Pfizer, whose Paxlovid treatment was found to cut combined hospitalizations and deaths by about 89% among high-risk adults when taken soon after symptoms appeared, earlier this month announced it would double the number of courses supplied to the U.S. in 2022 to 20 million. That treatment received another boost this week when it was approved for use in Canada.
Merck has entered the field with its oral treatment, Molnupiravir. But that drug was found to only cut hospitalizations and deaths by 30%, showing there’s still room for other new candidates that might prove more effective.
Still, Everest will need to show the Singaporean-developed protease inhibitors can compete with the growing number of offerings entering the market, and then secure regulatory approval in countries around the world that are already stocking up on other drugs like Paxlovid.
Easy-to-use oral treatments like the one in the latest Everest deal are attractive because they allow patients to treat themselves from home. Gilead’s Remdesivir is the first approved anti-viral treatment, and is now being used in around 50 countries. The drug is only being used intravenously so far, though the company is currently exploring an inhaled treatment, according to a Forbes report this week.
Another leading contender to provide China’s first domestically developed non-vaccine Covid treatment is Brii Biosciences Ltd. (2137.HK), which is backed by Alibaba Group founder Jack Ma’s Yunfeng Investment and Sequoia Capital. The company received approval from the National Medical Products Administration in December for its monoclonal antibody therapy, which was shown to reduce hospitalization and death by almost 80%.
Monoclonal antibodies bind to the virus to prevent it from entering host cells and are administered intravenously.
That brings us to the question of if and when Everest might also be able to bring its Covid-19 vaccine or oral anti-viral to the market. The wait for China to approve mRNA vaccines for domestic use continues to drag on, even for treatments that have been approved in other markets.

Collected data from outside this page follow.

(** * Verification of the emotion-recognition training script

    A shallow embedding of [src/train.py]: the function [train] and the
    script body run in a state-and-exception monad whose state is the
    history of everything the script did: every call into an external
    collaborator (the ML framework, the dataset, model and utility
    modules, the operating system) with its outcome, and every exception
    the interpreter itself raised.

    The collaborators are not part of the script; they are represented by
    an arbitrary [oracle] that answers each call from the history so far,
    possibly by raising. Python floats are an arbitrary type [F] with the
    operations the script uses; the [config] dict is a finite map.

    The file has three parts: the script and what its runs are measured
    against ([Section Script]), a concrete world to run it in
    ([Module Demo]), and the properties ([Section Proofs], with their
    concrete instances in [Module Runs]). *)

From Stdlib Require Import ZArith QArith List String Bool Lia.
From stdpp Require Import base gmap strings list.

Close Scope Q_scope.
Local Open Scope string_scope.
Local Open Scope list_scope.

(** ** Python values the script manipulates *)

(** Floating-point numbers: literals and int conversion ([of_Q]), the
    arithmetic the script performs, and the comparison [a > b]. *)
Class PyFloat (F : Type) := {
  of_Q : Q -> F;
  fadd : F -> F -> F;
  fmul : F -> F -> F;
  fdiv : F -> F -> F;
  fgt : F -> F -> bool
}.

Definition of_Z {F} `{PyFloat F} (z : Z) : F := of_Q (inject_Z z).

(** The comparison orders the numbers (as [>] orders the floats other
    than NaN): a strict order in which being no greater is transitive. *)
Class PyFloatOrder (F : Type) `{PyFloat F} := {
  fgt_irrefl : forall x : F, fgt x x = false;
  fgt_trans : forall x y z : F, fgt x y = true -> fgt y z = true -> fgt x z = true;
  fgt_cotrans : forall x y z : F, fgt x z = true -> fgt x y = true \/ fgt y z = true
}.

(** Exceptions: the class name, [str(e)], and whether the class derives
    from [Exception] (as opposed to [BaseException] only). *)
Record exn := PyExc { exc_class : string; exc_msg : string; is_Exception : bool }.

(** [KeyError(k)] for a string key: its [str] is the [repr] of the key,
    the key in single quotes. *)
Definition KeyError (k : string) : exn := PyExc "KeyError" ("'" +:+ k +:+ "'") true.
Definition TypeError (m : string) : exn := PyExc "TypeError" m true.
Definition ZeroDivisionError : exn := PyExc "ZeroDivisionError" "float division by zero" true.

Inductive outcome (A : Type) : Type :=
| Ret (a : A)
| Raise (e : exn).
Arguments Ret {A} a.
Arguments Raise {A} e.
(** * terraform-provider-external: the [exec_persisted] resource

    A shallow embedding of [internal/provider/provider.go]
    ([programResource.Create], [Read], [Update], [Delete]) together with the
    parts of the Go runtime and of terraform-plugin-framework that the
    resource calls: [strings.Replace], [fmt.Sprintf("%q")] (that is
    [strconv.Quote]), [utf8.DecodeRuneInString], [json.Marshal] of a
    [map[string]string], [json.Unmarshal] into a [map[string]interface{}],
    [types.MapValueFrom] and the diagnostics container.

    Go strings are byte strings; they are modelled by [string], one [ascii]
    per byte.  The operating system (executable lookup, running the child
    process) is a record of oracles, [Host]. *)

From Stdlib Require Import ZArith Ascii String List Bool Lia DecimalString.
From stdpp Require Import gmap strings list fin_maps sorting.

Open Scope Z_scope.

(** ** Bytes and UTF-8 ([unicode/utf8]) *)

Module Utf8.

Definition byteZ (c : ascii) : Z := Z.of_N (N_of_ascii c).
Definition ofZ (z : Z) : ascii := ascii_of_N (Z.to_N (z mod 256)).

Definition RuneError : Z := 0xFFFD.
Definition RuneSelf : Z := 0x80.
Definition MaxRune : Z := 0x10FFFF.

Definition within (lo hi : Z) (c : ascii) : bool :=
  (lo <=? byteZ c) && (byteZ c <=? hi).

(** Low six bits of a continuation byte. *)
Definition cont (c : ascii) : Z := Z.land (byteZ c) 0x3F.

(** [utf8.DecodeRuneInString]: the first rune of [s] and its width in
    bytes; [(RuneError, 0)] on the empty string and [(RuneError, 1)] on an
    ill-formed sequence (overlong forms, surrogates and values above
    [MaxRune] are ill-formed). *)
Definition DecodeRuneInString (s : string) : Z * nat :=
  match s with
  | EmptyString => (RuneError, 0%nat)
  | String c0 t =>
    let b0 := byteZ c0 in
    if b0 <? RuneSelf then (b0, 1%nat)
    else if within 0xC2 0xDF c0 then
      match t with
      | String c1 _ =>
        if within 0x80 0xBF c1
        then (Z.lor (Z.shiftl (Z.land b0 0x1F) 6) (cont c1), 2%nat)
        else (RuneError, 1%nat)
      | _ => (RuneError, 1%nat)
      end
    else if within 0xE0 0xEF c0 then
      let lo := if b0 =? 0xE0 then 0xA0 else 0x80 in
      let hi := if b0 =? 0xED then 0x9F else 0xBF in
      match t with
      | String c1 (String c2 _) =>
        if within lo hi c1 && within 0x80 0xBF c2
        then (Z.lor (Z.shiftl (Z.land b0 0x0F) 12)
                (Z.lor (Z.shiftl (cont c1) 6) (cont c2)), 3%nat)
        else (RuneError, 1%nat)
      | _ => (RuneError, 1%nat)
      end
    else if within 0xF0 0xF4 c0 then
      let lo := if b0 =? 0xF0 then 0x90 else 0x80 in
      let hi := if b0 =? 0xF4 then 0x8F else 0xBF in
      match t with
      | String c1 (String c2 (String c3 _)) =>
        if within lo hi c1 && within 0x80 0xBF c2 && within 0x80 0xBF c3
        then (Z.lor (Z.shiftl (Z.land b0 0x07) 18)
                (Z.lor (Z.shiftl (cont c1) 12)
                   (Z.lor (Z.shiftl (cont c2) 6) (cont c3))), 4%nat)
        else (RuneError, 1%nat)
      | _ => (RuneError, 1%nat)
      end
    else (RuneError, 1%nat)
  end.
(** * AnimeHindiAPI: slug generation, candidate URLs, the interception scan
      and the [/api/video] endpoint

    A shallow embedding of [src/app.py] and [src/video.py].

    Conventions of the embedding.
    - A Python [str] is a Rocq [string]; the character [c] stands for the
      code point [N_of_ascii c], so the model covers the texts whose code
      points lie in U+0000..U+00FF.  The character tables below
      ([isspace], [isupper], [isalnum], ...) are the Unicode tables that
      CPython uses, cut down to that range.
    - A Python [dict] with string keys is a [gmap string value].
    - Code that calls the browser runs in a state-and-exception monad; the
      browser itself is an oracle ([world]) that says, for every call, what
      requests the page emits and whether the call raises. *)

From Stdlib Require Import Ascii String ZArith NArith Bool Lia.
From stdpp Require Import gmap strings list.

Local Open Scope N_scope.

(** ** Python's [str], [re] and [urllib.parse] primitives used by the code *)

Module Py.

Definition code (c : ascii) : N := N_of_ascii c.

Definition between (lo hi n : N) : bool := (lo <=? n) && (n <=? hi).

(** [str.isspace], which is also [\s] of [re] on [str] patterns and the set
    removed by [str.strip()]. *)
Definition isspace (c : ascii) : bool :=
  let n := code c in
  between 9 13 n || between 28 32 n || (n =? 133) || (n =? 160).

(** [str.isupper] of one character, for the code points U+0000..U+00FF only.
    Beyond them Unicode has upper-case letters that [lower] cannot change;
    see [Wide] for one. *)
Definition isupper (c : ascii) : bool :=
  let n := code c in
  between 65 90 n || (between 192 222 n && negb (n =? 215)).

Definition isascii (c : ascii) : bool := code c <? 128.

Definition isdigit_ascii (c : ascii) : bool := between 48 57 (code c).

Definition isalpha_ascii (c : ascii) : bool :=
  let n := code c in between 65 90 n || between 97 122 n.
(** * Event Task Matrix (ETM) driver of esp-hal: src/esp-hal/src/etm.rs

    Shallow embedding of the ETM channel driver.  The driver code issues
    an ordered list of effects: register accesses through the PAC
    ([modify] = read-modify-write of a register, [write] = write of a
    word built from the register's reset value) and the acquisition or
    release of the peripheral-usage guard.  The reaction of the ETM
    register block to these accesses follows the register protocol:
    writing 1 to bit [b] of a set (clear) strobe register sets (clears)
    bit [b] of the bank's enable bitmap; writing 0 has no effect. *)

From Stdlib Require Import Arith ZArith List Lia Bool.
From Stdlib Require Import Permutation.
Import ListNotations.

Module Etm.

(** ** Registers and hardware state *)

(** The registers of the ETM block the driver accesses:
    [ch(C).evt_id], [ch(C).task_id], [ch_ena_ad0_set], [ch_ena_ad0_clr],
    [ch_ena_ad1_set], [ch_ena_ad1_clr]. *)
Inductive reg :=
| ChEvtId (ch : nat)
| ChTaskId (ch : nat)
| ChEnaAd0Set
| ChEnaAd0Clr
| ChEnaAd1Set
| ChEnaAd1Clr.

(** Observable hardware state: the 32-bit id register of every channel,
    the two 32-bit enable bitmaps (low bank: channels 0..31, high bank:
    channels 32..), and the count of live peripheral-usage guards. *)
Record hw := mkHw {
  evt_id_reg : nat -> Z;
  task_id_reg : nat -> Z;
  ch_ena_ad0 : Z;
  ch_ena_ad1 : Z;
  usage_count : nat
}.

(** Width of the [evt_id] and [task_id] fields (bits 0..7). *)
Definition evt_id_mask : Z := 255.
Definition task_id_mask : Z := 255.

(** Reset value of the strobe registers, the start of a PAC [write]. *)
Definition strobe_reset : Z := 0.

Definition upd (f : nat -> Z) (k : nat) (v : Z) : nat -> Z :=
  fun k' => if Nat.eqb k' k then v else f k'.

(** Value read back from a register (the strobe registers read as 0). *)
Definition read_reg (s : hw) (r : reg) : Z :=
  match r with
  | ChEvtId c => evt_id_reg s c
  | ChTaskId c => task_id_reg s c
  | _ => 0%Z
  end.

(** Reaction of the register block to a bus write of word [v] to [r]. *)
Definition bus_write (s : hw) (r : reg) (v : Z) : hw :=
  match r with
  | ChEvtId c =>
      mkHw (upd (evt_id_reg s) c v) (task_id_reg s) (ch_ena_ad0 s) (ch_ena_ad1 s)
        (usage_count s)
  | ChTaskId c =>
      mkHw (evt_id_reg s) (upd (task_id_reg s) c v) (ch_ena_ad0 s) (ch_ena_ad1 s)
        (usage_count s)
  | ChEnaAd0Set =>
      mkHw (evt_id_reg s) (task_id_reg s) (Z.lor (ch_ena_ad0 s) v) (ch_ena_ad1 s)
        (usage_count s)
  | ChEnaAd0Clr =>
      mkHw (evt_id_reg s) (task_id_reg s) (Z.land (ch_ena_ad0 s) (Z.lnot v))
        (ch_ena_ad1 s) (usage_count s)
  | ChEnaAd1Set =>
      mkHw (evt_id_reg s) (task_id_reg s) (ch_ena_ad0 s) (Z.lor (ch_ena_ad1 s) v)
        (usage_count s)
  | ChEnaAd1Clr =>
      mkHw (evt_id_reg s) (task_id_reg s) (ch_ena_ad0 s)
        (Z.land (ch_ena_ad1 s) (Z.lnot v)) (usage_count s)
  end.
(** A vote for a value other than nil that the logs bear out: a prevote,
    by the proposal logged for its round; a precommit, by that proposal and
    at least [2F + 1] prevotes of the round for its value. *)
Definition backed (p : Process) (e : Effect) : Prop :=
  match e with
  | BroadcastPrevote h r v =>
      v = NilValue
      ∨ h = CurrentHeight p
        ∧ ∃ propose, ProposeLogs p !! r = Some propose
                     ∧ Propose_Value propose = v
  | BroadcastPrecommit h r v =>
      v = NilValue
      ∨ h = CurrentHeight p
        ∧ ∃ propose, ProposeLogs p !! r = Some propose
                     ∧ Propose_Value propose = v
                     ∧ int_wrap (2 * F p + 1)
                       <= countPrevotes v (prevotesAt p r)
  | _ => True
  end.

(** The votes made from [p] to [q] are borne out by the logs of [p], and
    the proposals and prevotes that [q] holds are those of [p], unless [q] has
    none because a commit has emptied the logs. *)
Definition backs (p q : Process) : Prop :=
  F q = F p
  ∧ (ProposeLogs q = ∅
     ∨ CurrentHeight q = CurrentHeight p ∧ ProposeLogs q = ProposeLogs p
       ∧ PrevoteLogs q = PrevoteLogs p)
  ∧ ∃ l, calls q = calls p ++ l ∧ Forall (backed p) l.

(** The logs hold messages of the current height only, each filed under its
    own round (and sender); a logged proposal comes from the proposer that
    the scheduler names for its round and carries a value that the validator
    accepted. *)
Record filed (p : Process) : Prop := {
  filed_proposes :
    ∀ r m, ProposeLogs p !! r = Some m →
           Propose_Height m = CurrentHeight p ∧ Propose_Round m = r
           ∧ Propose_From m = scheduler p (CurrentHeight p) r
           ∧ validator p (Propose_Value m) = true;
  filed_prevotes :
    ∀ r from m, prevotesAt p r !! from = Some m →
                Prevote_Height m = CurrentHeight p ∧ Prevote_Round m = r
                ∧ Prevote_From m = from;
  filed_precommits :
    ∀ r from m, precommitsAt p r !! from = Some m →
                Precommit_Height m = CurrentHeight p ∧ Precommit_Round m = r
                ∧ Precommit_From m = from
}.

(** A report to the catcher between two different messages of the same
    height and round: for votes, of the same sender; for proposals, the
    logged one being from the scheduled proposer. *)
Definition justified (p : Process) (e : Effect) : Prop :=
  match e with
  | CatchDoublePropose new old =>
      new ≠ old ∧ Propose_Height new = Propose_Height old
      ∧ Propose_Round new = Propose_Round old
      ∧ Propose_From old
        = scheduler p (Propose_Height old) (Propose_Round old)
  | CatchDoublePrevote new old =>
      new ≠ old ∧ Prevote_Height new = Prevote_Height old
      ∧ Prevote_Round new = Prevote_Round old
      ∧ Prevote_From new = Prevote_From old
  | CatchDoublePrecommit new old =>
      new ≠ old ∧ Precommit_Height new = Precommit_Height old
      ∧ Precommit_Round new = Precommit_Round old
      ∧ Precommit_From new = Precommit_From old
  | _ => True
  end.

(** Nothing is committed or reported to the catcher, and the height, the
    logs and [F] stay as they are. *)
Record quiet (p q : Process) : Prop := {
  quiet_CurrentHeight : CurrentHeight q = CurrentHeight p;
  quiet_F : F q = F p;
  quiet_ProposeLogs : ProposeLogs q = ProposeLogs p;
  quiet_PrevoteLogs : PrevoteLogs q = PrevoteLogs p;
  quiet_PrecommitLogs : PrecommitLogs q = PrecommitLogs p;
  quiet_calls :
    ∃ l, calls q = calls p ++ l ∧ Forall (λ e, ¬ catch_call e) l
         ∧ commits l = []
}.

(** What the conditions tried after an insertion do about committing: either
    height and logs stay and nothing is committed, or the value of a logged
    proposal with exactly [2F + 1] matching precommits is committed, once and
    at the height the process is at, and the process moves to the next height
    (the increment wrapping around as [int64] does) with empty logs.  No
    report to the catcher is made. *)
Definition decides (p q : Process) : Prop :=
  ∃ l, calls q = calls p ++ l
       ∧ Forall (λ e, ¬ catch_call e) l
       ∧ ((CurrentHeight q = CurrentHeight p
           ∧ ProposeLogs q = ProposeLogs p ∧ PrevoteLogs q = PrevoteLogs p
           ∧ PrecommitLogs q = PrecommitLogs p
           ∧ commits l = [])
          ∨ (∃ r propose,
               ProposeLogs p !! r = Some propose
               ∧ countPrecommits (Propose_Value propose) (precommitsAt p r)
                 = int_wrap (2 * F p + 1)
               ∧ CurrentHeight q = int_wrap (CurrentHeight p + 1)
               ∧ ProposeLogs q = ∅ ∧ PrevoteLogs q = ∅
               ∧ PrecommitLogs q = ∅
               ∧ commits l = [(CurrentHeight p, Propose_Value propose)])).

(** ** The calls made for a height and round *)

(** The kinds of calls that carry a height and a round: the three
    broadcasts and the three timeout requests. *)
Inductive Kind :=
| KindPropose
| KindPrevote
| KindPrecommit
| KindTimeoutPropose
| KindTimeoutPrevote
| KindTimeoutPrecommit.

(** The height and round that a call of a kind is made for. *)
Definition slot (k : Kind) (e : Effect) : option (Height * Round) :=
  match k, e with
  | KindPropose, BroadcastPropose h r _ _
  | KindPrevote, BroadcastPrevote h r _
  | KindPrecommit, BroadcastPrecommit h r _
  | KindTimeoutPropose, TimeoutPropose h r
  | KindTimeoutPrevote, TimeoutPrevote h r
  | KindTimeoutPrecommit, TimeoutPrecommit h r => Some (h, r)
  | _, _ => None
  end.

Definition slots (k : Kind) (l : list Effect) : list (Height * Round) :=
  omap (slot k) l.

Definition position (p : Process) : Height * Round :=
  (CurrentHeight p, CurrentRound p).

(** Heights first, then rounds. *)
Definition before (a b : Height * Round) : Prop :=
  a.1 < b.1 ∨ a.1 = b.1 ∧ a.2 < b.2.

(** What in the state stands for a call of a kind having been made for the
    current height and round: the step for the votes, the once-flag of the
    round for the vote timeouts.  (The proposal and the propose timeout are
    made on entering the round.) *)
Definition made (k : Kind) (p : Process) : Prop :=
  match k with
  | KindPropose | KindTimeoutPropose => True
  | KindPrevote => CurrentStep p ≠ Proposing
  | KindPrecommit => CurrentStep p = Precommitting
  | KindTimeoutPrevote =>
      checkOnceFlag (CurrentRound p)
        OnceFlagTimeoutPrevoteUponSufficientPrevotes p = true
  | KindTimeoutPrecommit =>
      checkOnceFlag (CurrentRound p)
        OnceFlagTimeoutPrecommitUponSufficientPrecommits p = true
  end.

(** The votes of a kind that stand between two steps: the prevote between
    Proposing and the later steps, the precommit between the earlier steps
    and Precommitting. *)
Definition votes_between (k : Kind) (s s' : Step) : nat :=
  match k, s, s' with
  | KindPrevote, Proposing, (Prevoting | Precommitting) => 1%nat
  | KindPrecommit, (Proposing | Prevoting), Precommitting => 1%nat
  | _, _, _ => 0%nat
  end.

Germany’s BioNTech (NASDAQ: BNTX), which is working with Shanghai Fosun Pharmaceutical (2196.HK; 600196.SH) to get its Comirnaty mRNA vaccine to the China market, told Reuters earlier this month it is “very difficult to predict” when that would be, after saying last year it could be last July.
Even if mRNA vaccines are eventually approved in China and Everest successfully develops its own, it could also face competition from Sinopharm (1099.HK), which is developing its own mRNA candidate. The pair of Suzhou Abogen Biosciences and Walvax Biotechnology (300142.SZ) are also working with the PLA Academy of Military Science on another mRNA candidate.
The latest update on Everest’s own mRNA Covid-19 vaccine candidate came late last month. At that time it said the treatment had been recommended by an independent advisory group to be part of the Solidarity Trial Vaccines clinical trials, sponsored and paid for by the World Health Organization.
Those trials are aimed at rapidly evaluating the efficacy and safety of promising new vaccine candidates. “We hope this can help accelerate approval with regulatory bodies around the world,” Everest CEO Kerry Blanchard said at the time.